The Ultimate Product

The other day, I met with an entrepreneur and we talked about his project.
He first stated his mission, and then dived into his product and service and how it worked. As he talked about the various features his site had, how users would interact with the product, and what would happen when they did, my brain was actually split. Half my brain was following what he was saying, and the other half thought about his initial mission statement. As his talk went on, my brain halves began to diverge.
The second half of my brain was constructing the ultimate product to his initial mission statement. The ultimate product is the product that completely satisfies the users’ problem as defined by the mission statement.
When my brain halves diverged, I was unfortunately very uncomfortable at this point. This is because what the entrepreneur was describing was not the ultimate product, but in fact something different. At this point, I stopped the entrepreneur in his description about the product and we talked about the ultimate product.

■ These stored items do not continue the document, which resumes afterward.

(** ** Starting a login *)

Definition login_provider_scope_values provider : list string :=
  let configured :=
    match json_get (LoginProviderRecord.config_document provider) "scopes" ≫= as_array with
    | Some scopes => List.filter (λ scope, scope !=? "") (trim <$> omap as_str scopes)
    | None => []
    end in
  match configured with [] => ["openid"; "email"; "profile"] | _ => configured end.

Definition login_provider_authorization_endpoint provider : Result string :=
  match provider_text provider "authorization_url" with
  | Some endpoint => Ok endpoint
  | None =>
      if LoginProviderRecord.provider_kind provider ==? "oidc"
      then OidcProviderMetadata.authorization_endpoint <$> resolve_oidc_provider_metadata provider
      else Err (invalid_provider "authorization_url_missing")
  end.

Definition percent_encode (value : string) : string := percent_encode_path_segment value.
Definition oauth_query_string (params : list (string * string)) : string :=
  join "&" ((λ '(key, value), percent_encode key +:+ "=" +:+ percent_encode value) <$> params).
Definition pkce_s256_challenge (code_verifier : string) : string :=
  base64_url_no_pad (sha256 code_verifier).
Definition random_pkce_code_verifier (bytes : list Z) : string := base64_url_no_pad bytes.
End oidc.

(** ** Handlers *)

(** The ids and bytes drawn for a login that is started, and for a callback. *)
Module StartDraws.
Record t : Set := mk {
  attempt : string;
  state_bytes : list Z;
  nonce_bytes : list Z;
  verifier_bytes : list Z;
}.
End StartDraws.

Module LoginDraws.
Record t : Set := mk {
  user : string;
  identity : string;
  session : string;
  token_bytes : list Z;
  audit : string;
  request : string;
  trace : string;
}.
End LoginDraws.

Definition DEFAULT_AUTH_SESSION_TTL_SECONDS : Z := 43200.

Section handlers.
Context {V : Type} `{JsonLibrary V} `{JsonText V} `{JsonObject V} `{UriLibrary} `{Sha256Library}
  `{CedarParser} `{ChronoDisplay} `{AuthLibrary} `{LoginLibrary}.
Context (config : LoginConfig.t).
Abbreviation State := (LoginState.t V).
Abbreviation Eff := (M State GatewayError.t).
Implicit Types (s : State) (actor : AuthenticatedActor.t) (now : DateTime) (drawn : Drawn.t).
Implicit Types (provider : LoginProviderRecord.t V).

Definition on_store {A} (op : M (GatewayStore.t V) GatewayError.t A) : Eff A :=
  on_directory (on_admin op).

(** *** Documents *)

Definition redacted_login_provider_config provider : V :=
  match as_object (LoginProviderRecord.config_document provider) with
  | None => json_obj []
  | Some entries =>
      json_obj ((λ '(key, value),
        if key ==? "client_secret_ref"
        then (key, json_option_str (mask_secret_ref_id <$> as_str value)) else (key, value)) <$> entries)
  end.

Definition login_provider_resource_body provider : V :=
  json_obj [
    ("kind", json_str "identity_provider");
    ("id", json_str (LoginProviderRecord.login_provider_id provider));
    ("tenant_id", json_str (LoginProviderRecord.tenant_id provider));
    ("provider_kind", json_str (LoginProviderRecord.provider_kind provider));
    ("display_name", json_str (LoginProviderRecord.display_name provider));
    ("config_document", redacted_login_provider_config provider);
    ("version", json_int (LoginProviderRecord.resource_version provider));
    ("status", json_str (ResourceStatus.as_str (LoginProviderRecord.status provider)));
    ("created_by", json_str (LoginProviderRecord.created_by provider));
    ("created_at", json_datetime (LoginProviderRecord.created_at provider));
    ("updated_at", json_datetime (LoginProviderRecord.updated_at provider))].

Definition login_provider_resource_envelope provider : V :=
  json_obj [("schema", json_str "gateway.admin.resource.v1");
            ("resource", login_provider_resource_body provider)].

Definition login_provider_create_diff provider : V :=
  json_obj [
    ("provider_kind", json_str (LoginProviderRecord.provider_kind provider));
    ("display_name", json_str (LoginProviderRecord.display_name provider));
    ("config_document", redacted_login_provider_config provider);
    ("status", json_str (ResourceStatus.as_str (LoginProviderRecord.status provider)))].

Definition auth_login_provider_resource_body provider : V :=
  json_obj [
    ("kind", json_str "auth_provider");
    ("id", json_str (LoginProviderRecord.login_provider_id provider));
    ("tenant_id", json_str (LoginProviderRecord.tenant_id provider));
    ("provider_kind", json_str (LoginProviderRecord.provider_kind provider));
    ("display_name", json_str (LoginProviderRecord.display_name provider));
    ("client_id", json_option_str (provider_text provider "client_id"));
    ("scopes", json_arr (json_str <$> login_provider_scope_values provider));
    ("login_url", json_str ("/auth/v1/providers/" +:+ LoginProviderRecord.login_provider_id provider
                            +:+ "/login"));
    ("status", json_str (ResourceStatus.as_str (LoginProviderRecord.status provider)))].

I detailed it out and walked through in the ideal case, what that was, and how it would work. But it was unfortunately different than what he was describing. It was one of the reasons why I felt uncomfortable in supporting him in his project, because his product seemed to be enough off the path to the ultimate product that there were more than necessary barriers to getting there, when it seemed to me that there were more direct paths to the ultimate product.
I think it’s a worthwhile exercise to construct the ultimate product for a given need, and then see if you can get there via your startup’s evolution. If you can imagine the ultimate product in your mind, I think it can give you guidance on how to build it. But if you don’t know what that is, how can you know if you’re on the right path to get there?